Data for analysis START
Lemma completing_plain m m' :
  completing m -> (finished (ss m') = true -> finished (ss m) = true \/ ~ up (ss m')) -> (up (ss m') -> up (ss m)) ->
  completed (ss m') = completed (ss m) ->
  completions m' = completions m ->
  (completed (ss m) = true -> reset (ss m') = false -> reset (ss m) = false /\ finSent (ss m') = finSent (ss m) /\
    numOutstandingFrames (ss m') = numOutstandingFrames (ss m) /\ retransmissionQueue (ss m') = retransmissionQueue (ss m)) ->
  completing m'.
Proof.
  intros [Pf Pc Pd] Hf Hu Hc Hn Hd. split.
  - intros Hup Hfin. rewrite Hc. destruct (Hf Hfin); [auto|done].
  - by rewrite Hn, Hc.
  - rewrite Hc. intros E Hr. destruct (Hd E Hr) as (H1 & -> & -> & ->). auto.
Qed.

Lemma finished_facts s : finished s = true ->
  numOutstandingFrames s <= 0 /\ retransmissionQueue s = [] /\ queuedResetStreamFrame s = None /\ (reset s = false -> finSent s = true).
Proof.
  unfold finished, reset. intros H. repeat (apply andb_true_iff in H as [H ?]).
  apply negb_true_iff in H, H1, H2, H3. apply Z.ltb_ge in H3, H2. split; [lia|].
  split; [destruct (retransmissionQueue s); [done|]; rewrite len_cons in H2; pose proof (len_nonneg l); lia|].
  split; [by destruct (queuedResetStreamFrame s)|]. intros Hr. rewrite Hr in H0. cbn in H0. by rewrite orb_false_r in H0.
Qed.

(** [isNewlyCompleted] at the end of an operation that led to [s] *)
Lemma completing_settle m m' s :
  completing m -> ss m' = set_completed s (completed s || finished s) -> completed s = completed (ss m) ->
  completions m' = (completions m + length (List.filter is_completed (completion (negb (completed s) && finished s))))%nat ->
  (completed s = true -> reset s = false -> finSent s = true /\ numOutstandingFrames s <= 0 /\ retransmissionQueue s = []) ->
  completing m'.
Proof.
  intros [Pf Pc Pd] Hs Hc Hn Hd. split; rewrite Hs; cbn.
  - intros _ Hf. assert (Hf' : finished s = true) by exact Hf. rewrite Hf'. apply orb_true_r.
  - rewrite Hn, Pc, <- Hc. by destruct (completed s), (finished s).
  - destruct (completed s) eqn:E; [auto|]. cbn. intros Hf Hr. destruct (finished_facts s Hf) as (? & ? & _ & ?). auto.
Qed.
Lemma reset_ack_steps m k : inv m -> small m -> steps_to m (step m (OpResetAck k)).
Proof.
  intros Hi Hsm. cbn [step]. destruct (resets m !! k) as [f|] eqn:Ek; [|by apply steps_same].
  pose proof (num_range m Hi Hsm) as Hnum. pose proof Hi as [Ish Ico [Gn Gz Gq Go] Icv Icp [Sa Sc Sw]].
  unfold OnResetAcked. fold (current (ss m) f). destruct (current (ss m) f) eqn:Ec; cbn [negb obind].
  2: { eexists. split; [reflexivity|]. split; [by apply (reset_forgotten m k f)|].
       unfold in_flight. cbn. rewrite (len_delete _ _ _ Ek). lia. }
  assert (Hpos : 1 <= numOutstandingFrames (ss m)).
  { rewrite Gn. unfold counted. pose proof (filter_delete (current (ss m)) _ _ _ Ek) as Hd. rewrite Ec in Hd.
    pose proof (len_nonneg (List.filter (current (ss m)) (delete k (resets m)))). pose proof (len_nonneg (outstanding m)).
    destruct (discards (ss m)); lia. }
  unfold settle_frame. rewrite i64_small by lia. rewrite (proj2 (Z.ltb_ge _ 0)) by lia. cbn [obind].
  set (s1 := with_out _ _ _). rewrite isNewlyCompleted_eq.
  eexists. split; [reflexivity|]. split; [|unfold in_flight; cbn; rewrite (len_delete _ _ _ Ek); lia].
  assert (Hr : reset (ss m) = true).
  { destruct (reset (ss m)) eqn:Er; [done|]. destruct (Gz eq_refl) as [Hz _]. by rewrite Hz in Ek. }
  apply reset_inv; try done.
  - pose proof Ish as []; by split.
  - split; try done.
    + change (numOutstandingFrames (ss m) - 1 = (if discards (ss m) then 0 else len (outstanding m))
        + len (List.filter (current (ss m)) (delete k (resets m)))).
      rewrite (filter_delete _ _ _ _ Ek), Ec, Gn. unfold counted. lia.
    + intros H. change (reset (ss m) = false) in H. congruence.
    + intros H. apply Forall_delete. by apply Go.
  - apply (completing_settle m _ s1); try done. intros _ H. change (reset (ss m) = false) in H. congruence.
  - intros H. cbn. by rewrite Sc.
Qed.

Lemma reset_lost_steps m k : inv m -> small m -> steps_to m (step m (OpResetLost k)).
Proof.
  intros Hi Hsm. cbn [step]. destruct (resets m !! k) as [f|] eqn:Ek; [|by apply steps_same].
  pose proof (num_range m Hi Hsm) as Hnum. pose proof Hi as [Ish Ico [Gn Gz Gq Go] Icv [Pf Pc Pd] [Sa Sc Sw]].
  unfold OnResetLost. fold (current (ss m) f). destruct (current (ss m) f) eqn:Ec; cbn [negb].
  2: { eexists. split; [reflexivity|]. split; [by apply (reset_forgotten m k f)|].
       unfold in_flight. cbn. rewrite (len_delete _ _ _ Ek). lia. }
  rewrite i64_small by (cbn; lia).
  eexists. split; [reflexivity|]. split; [|unfold in_flight; cbn; rewrite (len_delete _ _ _ Ek); lia].
  assert (Hr : reset (ss m) = true).
  { destruct (reset (ss m)) eqn:Er; [done|]. destruct (Gz eq_refl) as [Hz _]. by rewrite Hz in Ek. }
  apply reset_inv; try done.
  - pose proof Ish as []; by split.
  - split; try done.
    + change (numOutstandingFrames (ss m) - 1 = (if discards (ss m) then 0 else len (outstanding m))
        + len (List.filter (current (ss m)) (delete k (resets m)))).
      rewrite (filter_delete _ _ _ _ Ek), Ec, Gn. unfold counted. lia.
    + intros H. change (reset (ss m) = false) in H. congruence.
    + intros g [= <-]. exact Ec.
    + intros H. apply Forall_delete. by apply Go.
  - apply (completing_plain m); cbn; try done; try lia.
    + intros Hfin. apply finished_facts in Hfin as (_ & _ & Hfin & _). done.
    + intros _ H. change (reset (ss m) = false) in H. congruence.
  - intros _. cbn. by rewrite orb_true_r.
Qed.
Data for analysis END
Task description:
From the listing above, return each line with the word "queuedResetStreamFrame".

Exercise output:
  numOutstandingFrames s <= 0 /\ retransmissionQueue s = [] /\ queuedResetStreamFrame s = None /\ (reset s = false -> finSent s = true).
  split; [by destruct (queuedResetStreamFrame s)|]. intros Hr. rewrite Hr in H0. cbn in H0. by rewrite orb_false_r in H0.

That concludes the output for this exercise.